Nike took a big risk by tapping Kaepernick as pitchman for its latest campaign, as the NFL star has been a controversial figure since popularizing protests against police brutality by kneeling during the national anthem at games. The quarterback is also in the midst of suing the professional football league for collusion to keep him from playing due to his actions — a case that late last month gained more traction in his favor, and will proceed to a full hearing despite the NFL's disputes.
Nike clearly understands its audience and realized that taking such a strong stance, including by running the Kaepernick spot during the NFL season opener, would create an impact. Seeing a 31% sales boost and little damage to purchase intent shows that the positivity and likeability of the campaign's message was able to outshine any social media backlash.
It shouldn't come as much of a surprise that "Dream Crazy" was the most well-received by Gen Z and millennial audiences. These generations are more diverse and research has continually emphasized how socially conscious they are, frequently placing greater responsibility on brands to live up to their standards. Fifty-four percent of teenagers age 16-19 said they deliberately make their purchasing decisions based on a brand's ethics, according to a new study by MediaCom. The firm found that two-thirds of teens are more likely to purchase from brands that support causes or charities that are important to them.
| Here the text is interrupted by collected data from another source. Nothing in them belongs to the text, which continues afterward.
(** The waits only read. They succeed at once when [fast] holds. *)
Lemma runs_wait_tfnf (fast : Prop) n s :
  (fast → 0 < Z.of_nat n ∧ ∀ h, Z.land (fst (MmioRead32 (I2C_PLD_BASE + IC_STATUS) h)) IC_STATUS_TFNF ≠ 0) →
  runs (wait_tfnf n) (silent (λ ok, fast → ok = true)) s.
Proof.
  revert s. induction n as [|n IH]; intros s F; cbn [wait_tfnf].
  - apply runs_ret. split_and!; [|done..]. intros Hf. destruct (F Hf). lia.
  - eapply runs_bind; [apply runs_read|]. intros v W t s1 (-> & -> & ->).
    destruct (Z.eqb_spec (Z.land (fst (MmioRead32 (I2C_PLD_BASE + IC_STATUS) (shw s))) IC_STATUS_TFNF) 0) as [E|E]; cbn [negb].
    + eapply runs_seq; [apply runs_delay|intros _ s2]. apply IH. intros Hf. destruct (F Hf) as [_ K]. by destruct (K (shw s)).
    + apply runs_ret. by split_and!.
Qed.

Lemma runs_wait_tfe (fast : Prop) n s :
  (fast → 0 < Z.of_nat n ∧ ∀ h, Z.land (fst (MmioRead32 (I2C_PLD_BASE + IC_STATUS) h)) IC_STATUS_TFE ≠ 0) →
  runs (wait_tfe n) (silent (λ ok, fast → ok = true)) s.
Proof.
  revert s. induction n as [|n IH]; intros s F; cbn [wait_tfe].
  - apply runs_ret. split_and!; [|done..]. intros Hf. destruct (F Hf). lia.
  - eapply runs_bind; [apply runs_read|]. intros v W t s1 (-> & -> & ->).
    destruct (Z.eqb_spec (Z.land (fst (MmioRead32 (I2C_PLD_BASE + IC_STATUS) (shw s))) IC_STATUS_TFE) 0) as [E|E]; cbn [negb].
    + assert (¬ fast) as NF by (intros Hf; destruct (F Hf) as [_ K]; by destruct (K (shw s))).
      eapply runs_bind; [apply runs_read|]. intros v W t s2 (_ & -> & ->). destruct (negb _).
      * eapply runs_seq; [eapply runs_any, runs_read|intros _ s3]. apply runs_ret. by split_and!.
      * eapply runs_seq; [apply runs_delay|intros _ s3]. by apply IH.
    + apply runs_ret. by split_and!.
Qed.

(** A controller that always has room and drains at once. *)
Definition keeps_up : Prop := ∀ h,
  let v := fst (MmioRead32 (I2C_PLD_BASE + IC_STATUS) h) in
  Z.land v IC_STATUS_TFNF ≠ 0 ∧ Z.land v IC_STATUS_TFE ≠ 0.

(** A register write sends the first commands of its frame; all of them when it
    reports success, which it does when the controller keeps up. *)
Lemma runs_Pca9555WriteReg r v s :
  runs (Pca9555WriteReg r v)
    (λ ok W t, W `prefix_of` frame r v ∧ (ok = true → W = frame r v) ∧ (keeps_up → ok = true) ∧ t = []) s.
Proof.
  assert (∀ s, runs I2cWaitTfnf (silent (λ ok, keeps_up → ok = true)) s) as W1.
  { intros s'. apply runs_wait_tfnf. intros K. split; [reflexivity|]. intros h. by destruct (K h). }
  unfold Pca9555WriteReg, frame.
  eapply runs_bind; [apply W1|]. intros ok W t s1 (K1 & -> & ->). destruct ok; cbn [negb].
  2: { apply runs_ret. split_and!; [apply prefix_nil|done|done|done]. }
  eapply runs_seq; [apply runs_write|intros _ s2].
  eapply runs_bind; [apply W1|]. intros ok W t s3 (K2 & -> & ->). destruct ok; cbn [negb].
  2: { apply runs_ret. cbn [app]. split_and!; [apply prefix_cons, prefix_nil|done|done|done]. }
  eapply runs_seq; [apply runs_write|intros _ s4].
  eapply runs_mono.
  { apply (runs_wait_tfe keeps_up). intros K. split; [reflexivity|]. intros h. by destruct (K h). }
  intros ok W t (K3 & -> & ->). by split_and!.
Qed.

(** *** The whole initialisation *)

(** How long the controller still reports that it is enabled. *)
Class SecLaws := {
  busy : H → nat;
  busy_limit : nat;
  busy_bounded h : (busy h < busy_limit)%nat;
  busy_read h :
    Z.land (fst (MmioRead32 (I2C_PLD_BASE + IC_ENABLE_STATUS) h)) 1 ≠ 0 →
    (busy (snd (MmioRead32 (I2C_PLD_BASE + IC_ENABLE_STATUS) h)) < busy h)%nat
}.

Definition setup_writes : list (Z * Z) :=
  [(I2C_PLD_BASE + IC_ENABLE, 0); (I2C_PLD_BASE + IC_CON, 0x63);
   (I2C_PLD_BASE + IC_SS_SCL_HCNT, SS_SCL_HCNT_VAL); (I2C_PLD_BASE + IC_SS_SCL_LCNT, SS_SCL_LCNT_VAL);
   (I2C_PLD_BASE + IC_INTR_MASK, 0); (I2C_PLD_BASE + IC_TAR, PCA9555_ADDR); (I2C_PLD_BASE + IC_ENABLE, 1)].

(** Output latches first, so that no pin is driven with an old value. *)
Definition expander : list (Z * Z) :=
  [(PCA9555_OUTPUT_0, 0xFF); (PCA9555_OUTPUT_1, 0xDB); (PCA9555_CONFIG_0, 0xFF); (PCA9555_CONFIG_1, 0xDB)].

Definition expander_frames : list (list (Z * Z)) := List.map (λ '(r, v), frame r v) expander.

Context {L : SecLaws}.

(** A read, keeping the state that it leaves. *)
Lemma runs_bind_read {B} a (f : Z → P B) Q s :
  runs (f (fst (MmioRead32 a (shw s)))) Q
    (mkSec (snd (MmioRead32 a (shw s))) (accesses s ++ [MRd a (fst (MmioRead32 a (shw s)))]) (serial s)) →
  runs (MmioRead a ≫= f) Q s.
Proof.
  unfold runs, mbind, P_bind, MmioRead. destruct (MmioRead32 a (shw s)) as [v h]. cbn [fst snd].
  intros (b & l & t & h' & E & HQ). exists b, (MRd a v :: l), t, h'. cbn [accesses serial] in E.
  by rewrite E, <- app_assoc.
Qed.

Lemma runs_wait_disabled fuel s : (busy_limit <= fuel)%nat → runs (wait_disabled fuel) (λ _ W t, W = [] ∧ t = []) s.
Proof.
  intros Hf. assert (busy (shw s) < fuel)%nat as B by (pose proof (busy_bounded (shw s)); lia). clear Hf.
  revert s B. induction fuel as [|fuel IH]; intros s B; [lia|]. cbn [wait_disabled].
  apply runs_bind_read. destruct (Z.eqb_spec (Z.land (fst (MmioRead32 (I2C_PLD_BASE + IC_ENABLE_STATUS) (shw s))) 1) 0) as [E|E].
  - by apply runs_ret.
  - apply IH. pose proof (busy_read (shw s) E). cbn [shw]. lia.
Qed.

Lemma runs_frame {B} r v (f : bool → P B) (Q : B → list (Z * Z) → list Z → Prop) s :
  (∀ W ok s', W `prefix_of` frame r v → (keeps_up → W = frame r v) → runs (f ok) (λ b W' t', Q b (W ++ W') t') s') →
  runs (Pca9555WriteReg r v ≫= f) Q s.
Proof.
  intros K. eapply runs_bind; [apply runs_Pca9555WriteReg|]. intros ok W t s' (PW & F & U & ->).
  apply (K W ok s' PW). auto.
Qed.

Lemma runs_Pca9555Init fuel s :
  (busy_limit <= fuel)%nat →
  runs (Pca9555Init fuel) (λ _ W t, t = [] ∧ ∃ fs, W = setup_writes ++ concat fs ++ [(I2C_PLD_BASE + IC_ENABLE, 0)] ∧
    Forall2 prefix fs expander_frames ∧ (keeps_up → fs = expander_frames)) s.
Proof.
  intros Hf. unfold Pca9555Init.
  eapply runs_seq; [apply runs_write|intros _ s0]. eapply runs_seq; [by apply runs_wait_disabled|intros _ s1].
  do 5 (eapply runs_seq; [apply runs_write|intros _ ?]).
  eapply runs_seq; [eapply runs_any, runs_read|intros _ s2]. eapply runs_seq; [apply runs_write|intros _ s3].
  apply runs_frame; intros F0 _ s4 P0 K0. apply runs_frame; intros F1 _ s5 P1 K1.
  apply runs_frame; intros F2 _ s6 P2 K2. apply runs_frame; intros F3 _ s7 P3 K3.
  eapply runs_seq; [apply runs_write|intros _ s8]. eapply runs_mono; [by apply runs_wait_disabled|].
  intros _ W t (-> & ->). split; [done|]. exists [F0; F1; F2; F3]. split_and!.
  - cbn [concat]. rewrite !app_nil_r, <- !app_assoc. reflexivity.
  - by repeat constructor.
  - intros K. by rewrite K0, K1, K2, K3.
Qed.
Nike and now Pizza Hut are part of a growing list of brands embracing social messaging focused on diversity and inclusion to stay top-of-mind with consumers and get an edge on their competitors. Pizza Hut this season replaces Papa John's as the official pizza sponsor of the NFL. Papa John's relationship to the football league fell through after its founder and former CEO John Schnatter pinned poor performance at the chain on the anthem protests. Schantter has since had to step down from his executive role following racist comments, including use of the n-word, on a conference call in the spring.